• **Your task**
Lines below that include the word "break" should each be copied.

• **Source material**
(** * Sub-agent wrapper: supervision, drain and reconciliation

    A shallow embedding of [subagent_template.py].  The program spawns a
    command-line agent, drains its standard output on a reader thread,
    enforces a wall-clock timeout with signal escalation, and reconciles
    everything into one result dictionary.

    Conventions of the embedding:
    - Python text is a [string] whose characters stand for the code points
      below 256; [strip] removes the white space of [str.isspace] among
      them, the no-break space and the next-line control included.
    - Python objects produced by [json.loads] are values of [pyobj]; a
      dictionary is an association list in insertion order.
    - [json.loads] itself belongs to the Python standard library, not to the
      program: every function that decodes takes the decoder as a parameter
      [loads].  A decoder returns a value, raises [json.JSONDecodeError], or
      raises another exception; the program treats the three differently.
      [ref_loads] is a reference decoder for a fragment of JSON used to run
      the model on concrete inputs.
    - Whatever the operating system, the console or the child process
      decides (what the child prints, whether its output decodes, when it
      exits, whether a system call or a [print] fails) is a field of the
      record [World]; the program is a function of its arguments and of the
      world.
    - The reader thread is modelled by its effect at the moment the
      supervisor stops waiting for it: the lines it handled, the decoding
      error of the pipe that ended it, if any, and possibly one more line
      already in the logs but not yet interpreted.
    - Reading and writing the log files, once they are open, is taken to
      succeed, and so are the writes of the reader thread to the console.
      The spinner is left out.
    - The kinds and the texts of the exceptions are those of CPython 3.11. *)

From Stdlib Require Import Ascii String QArith DecimalString.
From stdpp Require Import gmap strings list.

Local Open Scope string_scope.
Local Open Scope Z_scope.

(** ** Text *)

Module Text.

(** [str.isspace] on the code points below 256: TAB, LF, VT, FF, CR, the
    four separators 0x1c-0x1f, the space, the next-line control U+0085 and
    the no-break space U+00A0. *)
Definition is_space (c : ascii) : bool :=
  let n := nat_of_ascii c in
  ((9 <=? n)%nat && (n <=? 13)%nat) || ((28 <=? n)%nat && (n <=? 32)%nat)
  || (n =? 133)%nat || (n =? 160)%nat.

Fixpoint lstrip (s : string) : string :=
  match s with
  | EmptyString => EmptyString
  | String c r => if is_space c then lstrip r else s
  end.

Fixpoint rstrip (s : string) : string :=
  match s with
  | EmptyString => EmptyString
  | String c r =>
      match rstrip r with
      | EmptyString => if is_space c then EmptyString else String c EmptyString
      | r' => String c r'
      end
  end.

(** [s.strip()] *)
Definition strip (s : string) : string := lstrip (rstrip s).

(** Truth value of a string: [bool(s)]. *)
Definition nonempty (s : string) : bool :=
  match s with EmptyString => false | _ => true end.

(** [a or b] on strings. *)
Definition str_or (a b : string) : string := if nonempty a then a else b.

(** [s[:n]] *)
Fixpoint take_str (n : nat) (s : string) : string :=
  match n, s with
  | S n', String c r => String c (take_str n' r)
  | _, _ => EmptyString
  end.

(** [str(n)] for an [int]. *)
Definition str_of_int (n : Z) : string := NilZero.string_of_int (Z.to_int n).

(** [s[:n] + ("..." if len(s) > n else "")] on a string. *)
Definition truncate (s : string) (n : nat) : string :=
  take_str n s +:+ (if (n <? String.length s)%nat then "..." else EmptyString).

(** [''.join(l)] *)
Definition concat_str (l : list string) : string :=
  foldr String.append EmptyString l.

(** The lines of a text file as iteration over the open file yields them:
    each line keeps its terminating LF; a last line without LF is kept. *)
Fixpoint file_lines_aux (cur : string -> string) (s : string) : list string :=
  match s with
  | EmptyString =>
      match cur EmptyString with
      | EmptyString => []
      | l => [l]
      end
  | String c r =>
      if Ascii.eqb c "010"%char
      then cur (String c EmptyString) :: file_lines_aux (fun t => t) r
      else file_lines_aux (fun t => cur (String c t)) r
  end.

(** Concrete JSON texts are written with apostrophes in place of double
    quotes; [dq] puts the double quotes back. *)
Fixpoint dq (s : string) : string :=
  match s with
  | EmptyString => EmptyString
  | String c r => String (if Ascii.eqb c "'"%char then "034"%char else c) (dq r)
  end.

Definition file_lines (s : string) : list string := file_lines_aux (fun t => t) s.

End Text.

Import Text.

(** ** Python values and exceptions *)

(** What [json.loads] returns: [None], [bool], [int], [float] (its finite
    values, as rationals), [str], [list] and [dict] (keys in insertion
    order). *)
#[warnings="-register-all"]
Inductive pyobj : Type :=
| PNone
| PBool (b : bool)
| PInt (z : Z)
| PFloat (q : Q)
| PStr (s : string)
| PList (l : list pyobj)
| PDict (d : list (string * pyobj)).

Abbreviation pydict := (list (string * pyobj)).

Inductive exc_kind : Type :=
| ValueError | FileNotFoundError | AttributeError | TypeError
| UnicodeDecodeError | UnicodeEncodeError | RecursionError | OtherError.

(** An exception with the text [str(e)] gives for it.  All kinds are
    subclasses of [Exception]; [OtherError] stands for the remaining ones
    (ProcessLookupError, PermissionError, FileExistsError, ...). *)
Record pyexc : Type := Exc { exc_kind_of : exc_kind; str_exc : string }.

• **Worked solution**
      them, the no-break space and the next-line control included.
    the no-break space U+00A0. *)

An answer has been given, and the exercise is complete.